Einen ähnlichen Vorschlag hatte der Bundesrat bereits 2016 gemacht und Bundesregierung sowie Bundestag zum Handeln aufgefordert. Er verwies etwa auf einen Täter, der nach Tschechien gereist sei, dort auf YouTube die Plattform "Arische Musikfraktion" gegründet und auf dieser Abbildungen von Hakenkreuzen hochgeladen habe. Zugleich hatte die Länderkammer zu bedenken gegeben, dass das deutsche Strafrecht nicht uneingeschränkt auf "Auslandssachverhalte" anwendbar sein solle. Es müsse berücksichtigt werden, dass solche Taten "in vielen anderen Staaten nicht als strafbares Unrecht betrachtet" würden. In den USA etwa sind sie von der Meinungsfreiheit gedeckt.

Weiter verfolgt das Kabinett mit der Initiative das Anliegen, den strafrechtlichen Schriftenbegriff im StGB zu modernisieren. Stattdessen soll von "Inhalten" die Rede sein. Darunter fallen soll alles, was "in Schriften, auf Ton- oder Bildträgern, in Datenspeichern, Abbildungen oder anderen Verkörperungen enthalten" ist oder auch unabhängig von einem Speicher über "Informations- oder Kommunikationstechnik" übertragen wird. Dies bezieht sich auch auf Echtzeit-Übertragungen wie Live-Streams oder IP-Telefonie.

Die Regierung begründet dieses Vorhaben damit, dass strafbare Inhalte wie "volksverhetzenden Äußerungen oder Kinderpornographie" heute nicht mehr vorrangig über gedruckte Medien verbreitet würden, sondern digital und insbesondere übers Internet. Durch den neuen technikoffenen Ansatz sollten bisherige Abgrenzungsschwierigkeiten etwa zum Begriff der Telemedien beseitigt und ein "einheitlicher Regelungsstandard" geschaffen werden. Damit wird es laut dem Kabinett keine Rolle mehr spielen, ob eine bestimmte Übertragungsform durch Messenger wie WhatsApp & Co. oder E-Mail-Angebote wie Gmail zu den Telekommunikationsdiensten oder "telekommunikationsgestützten Diensten" ("Over the Top") zählten.

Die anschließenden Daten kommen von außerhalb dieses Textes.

Lemma round_run fr ws s : working Keep fr ws s ->
  exists r s', prepare_round doc (head_or None g) single format ws s = Some (r, s') /\
    match r with
    | inl ws' => working Keep fr ws' s' /\ total_capacity ws + 1 <= total_capacity ws'
    | inr x => ended fr x s'
    end.
Proof using Hmeasure Hs0 Hsec.
  intros Hw. destruct (Hmeasure fr ws s Hw) as (rc & m' & c & rd & rs & n & dg & E & Hk & (_ & Hrd & Hrs) & Hout).
  pose proof Hw as [Hx [Hb1 Hb2] Hf Hfc _]. cbn [snd] in Hb1, Hb2. pose proof (sn_document _ _ _ _ _ Hsec) as Hd.
  unfold prepare_round. erewrite bind_run by reflexivity. erewrite bind_run by reflexivity.
  change (mk_document_source (head_or None g) 0 single false) with (section_start g single). unfold measurement in E. rewrite E.
  erewrite bind_run by reflexivity. cbn [with_required ws_required_data ws_required_scratch ws_data ws_data_capacity ws_scratch ws_scratch_capacity cell].
  destruct Hout as [(-> & Hr)|[Hr Hfin]].
  - rewrite (proj2 (andb_false_iff (rd =? 0) (rs =? 0))) by (rewrite !Z.eqb_neq; lia).
    change (rc_eqb TLV_ERR_BUFFER_TOO_SHORT TLV_ERR_BUFFER_TOO_SHORT) with true. cbn [negb orb].
    assert (rd <= SIZE_MAX /\ rs <= SIZE_MAX) as [Hrd' Hrs'] by (pose proof SIZE_MAX_bounds; lia).
    set (F := match fr with Some b => [b] | None => [] end).
    destruct (grow_run s0 (with_memory m' s) (F ++ buffer_blocks ws.(ws_scratch)) doc d ws.(ws_data) ws.(ws_data_capacity) rd Hs0 Hd)
      as (rc1 & p1 & c1 & s1 & E1 & Hx1 & Hbk1 & Em1 & Hc1 & Hout1); [|done|done|].
    { reorder (extra_memory s0 s _ m' Hx). }
    run E1. destruct Hout1 as [(-> & Hge1)|(-> & Hnw)].
    2: { change (is_ok TLV_ERR_OUT_OF_MEMORY) with false. cbn [negb]. eexists _, s1. split; [reflexivity|]. cbn [ended]. unfold workspace_blocks. cbn [fst snd with_data ws_data ws_scratch].
         split; [reorder Hx1|]. split; [split; done|].
         split; [now rewrite Em1|]. now right. }
    rewrite is_ok_OK. cbn [negb with_data with_required ws_scratch ws_scratch_capacity ws_required_scratch].
    destruct (grow_run s0 s1 (F ++ buffer_blocks p1) doc d ws.(ws_scratch) ws.(ws_scratch_capacity) rs Hs0 Hd)
      as (rc2 & p2 & c2 & s2 & E2 & Hx2 & Hbk2 & Em2 & Hc2 & Hout2); [|done|done|].
    { reorder Hx1. }
    run E2. assert (Keep s2.(st_mem)) as Hk2 by (rewrite Em2, Em1; exact Hk).
    assert (extra s0 s2 (F ++ buffer_blocks p1 ++ buffer_blocks p2)) as Hx2' by reorder Hx2.
    destruct Hout2 as [(-> & Hge2)|(-> & Hnw)].
    + rewrite is_ok_OK. cbn [negb]. eexists _, s2. split; [reflexivity|]. cbv beta iota. split.
      * split; [exact Hx2'|split; done|exact Hf|exact Hfc|exact Hk2].
      * unfold total_capacity. cbn [with_scratch with_data with_required ws_data_capacity ws_scratch_capacity].
        destruct Hb1 as [Hb1 _], Hb2 as [Hb2 _]. lia.
    + change (is_ok TLV_ERR_OUT_OF_MEMORY) with false. cbn [negb]. eexists _, s2. split; [reflexivity|]. cbn [ended].
      split; [exact Hx2'|]. split; [split; done|]. split; [done|]. now right.
  - replace (negb (rc_eqb rc TLV_ERR_BUFFER_TOO_SHORT) || ((rd =? 0) && (rs =? 0))) with true.
    2: { destruct Hr as [[-> ->]|Hr]; [now rewrite orb_true_r|]. destruct rc; done || (destruct (Hr eq_refl)). }
    eexists _, _. split; [reflexivity|]. cbn [ended]. split; [now apply extra_memory|]. split; [split; done|]. split; [done|]. now left.
Qed.

Lemma frames_needed_nonneg : 0 <= frames_needed.
Proof using.
  unfold frames_needed. rewrite (replay_frames (node_size d) (mem_of 0 []) g 0 0) by lia.
  pose proof (forest_frames_nonneg (contents (node_size d) (mem_of 0 []) g)). destruct (Z.eqb_spec (forest_frames (contents (node_size d) (mem_of 0 []) g)) 0); lia.
Qed.

Lemma prepare_run : tlv_format_can_write format = true -> Keep s0.(st_mem) ->
  exists rc w n s', prepare_encoding doc (head_or None g) single format s0 = Some ((rc, w, n), s') /\
    extra s0 s' (workspace_blocks w) /\ workspace_buffers w /\ Keep s'.(st_mem) /\
    (Final rc s'.(st_mem) (snd w) n \/
     (rc = TLV_ERR_OUT_OF_MEMORY /\ ~ (willing d /\ existsb too_deep (replay (node_size d) 0 g) = false))).
Proof using Hmeasure Hs0 Hsec.
  intros Hcan Hkeep. pose proof (sn_document _ _ _ _ _ Hsec) as Hd. pose proof SIZE_MAX_bounds. unfold prepare_encoding. rewrite Hcan. cbn [negb].
  assert (workspace_buffers no_workspace) as Hnb by (split; split; cbn; done || lia).
  erewrite bind_run by reflexivity. change (mk_document_source (head_or None g) 0 single false) with (section_start g single).
  erewrite bind_run by (apply (frame_loop_run s0 (section_end single) (replay (node_size d) 0 g)); [exact (section_yields _ _ _ _ _ Hsec)|apply section_ends|exact (section_fuel _ _ _ _ _ Hsec)]).
  destruct (existsb too_deep (replay (node_size d) 0 g)) eqn:Edeep.
  { eexists _, no_workspace, _, s0. split; [reflexivity|]. split; [apply extra_none|]. split; [done|]. split; [done|]. right. split; [done|]. now intros [_ ?]. }
  fold frames_needed. pose proof frames_needed_nonneg as Hfn.
  assert (exists fr s1, (if negb (frames_needed =? 0) then document_memory_allocate doc (frames_needed * sizeof_writer_frame) else mret None) s0 = Some (fr, s1) /\
    s1.(st_mem) = s0.(st_mem) /\ extra s0 s1 (match fr with Some b => [b] | None => [] end) /\ (fr = None -> frames_needed = 0 \/ ~ willing d))
    as (fr & s1 & E1 & Em1 & Hx1 & Hfr).
  { destruct (Z.eqb_spec frames_needed 0) as [Hz|Hz]; cbn [negb].
    - exists None, s0. split; [done|]. split; [done|]. split; [apply extra_none|auto].
    - destruct (extra_allocate s0 s0 [] doc d (frames_needed * sizeof_writer_frame) Hs0 (extra_none s0) Hd) as (b & s1 & E & Em & Hc).
      exists b, s1. split; [exact E|]. split; [done|]. destruct b as [b|]; destruct Hc as [Hc1 Hc2]; auto. split; [done|]. discriminate. }
  run E1. destruct (negb (frames_needed =? 0) && bool_decide (fr = None)) eqn:Eno.
  { apply andb_true_iff in Eno as [En Ef]. apply bool_decide_eq_true in Ef. subst fr. apply negb_true_iff, Z.eqb_neq in En.
    eexists _, no_workspace, _, s1. split; [reflexivity|]. split; [exact Hx1|]. split; [done|]. split; [now rewrite Em1|].
    right. split; [done|]. intros [Hw _]. destruct (Hfr eq_refl); done. }
  assert (fr = None -> frames_needed = 0) as Hz.
  { intros ->. cbn in Eno. destruct (Z.eqb_spec frames_needed 0); [done|]. discriminate. }
  set (ws := mk_workspace _ frames_needed NULL 0 NULL 0 0 0).
  assert (working Keep fr ws s1) as Hw.
  { split; [|split; split; cbn; done || lia|done|cbn; auto|now rewrite Em1]. unfold workspace_blocks. cbn. now rewrite app_nil_r. }
  destruct (rounds_end (working Keep fr) total_capacity (ended fr) (prepare_round doc (head_or None g) single format) (round_run fr)
    (Z.to_nat size_bits + 1) ws s1 Hw) as (r & s2 & E2 & Hr).
  run E2. destruct r as [ws'|[[rc ws'] n]].
  - exfalso. destruct Hr as [[_ [[Hc1 _] [Hc2 _]] _ _ _] Hm]. cbn [snd] in Hc1, Hc2. unfold total_capacity in Hm. cbn [ws ws_data_capacity ws_scratch_capacity] in Hm.
    pose proof size_bits_range. rewrite Nat2Z.inj_add, Z2Nat.id, Z.pow_add_r in Hm by lia. unfold SIZE_MAX in *. lia.
  - cbn [ended] in Hr. destruct Hr as (Hx2 & Hb2 & Hk2 & Hf). eexists rc, (fr, ws'), n, s2. split; [reflexivity|]. split; [done|]. split; [done|].
    split; [done|]. destruct Hf as [Hf|[Hrc Hf]]; [now left|]. right. split; [done|]. intros [? _]. done.
Qed.
End Prepare.

(** ** Encoding *)

Section Encode.
Context `{Platform} `{DocumentLayout} `{WriterLayout}.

Die Bund-Länder-Organisation jugendschutz.net begrüßte das Anliegen anhand des vom Bundesjustizministeriums zunächst vorgelegten Referentenentwurfs prinzipiell. Videos, Fotografien und sonstige Informationen würden heute mithilfe der modernen Technik und Medien massenhaft verbreitet, schreibt die Institution in einer Stellungnahme. "Schriften" habe diese Entwicklung nicht mehr abgebildet. Für eine von Inhalten ausgehende Gefahr komme es zudem auf deren "Wahrnehmung, Nutzung oder Weitergabe" an, nicht jedoch darauf, "dass sich in jedem Glied einer solchen Verbreitungskette entsprechende Inhalte auch perpetuieren". Rückendeckung erhielt das Justizressort etwa auch vom Deutschen Richterbund und vom Bund deutscher Kriminalbeamter (BdK). (vbr)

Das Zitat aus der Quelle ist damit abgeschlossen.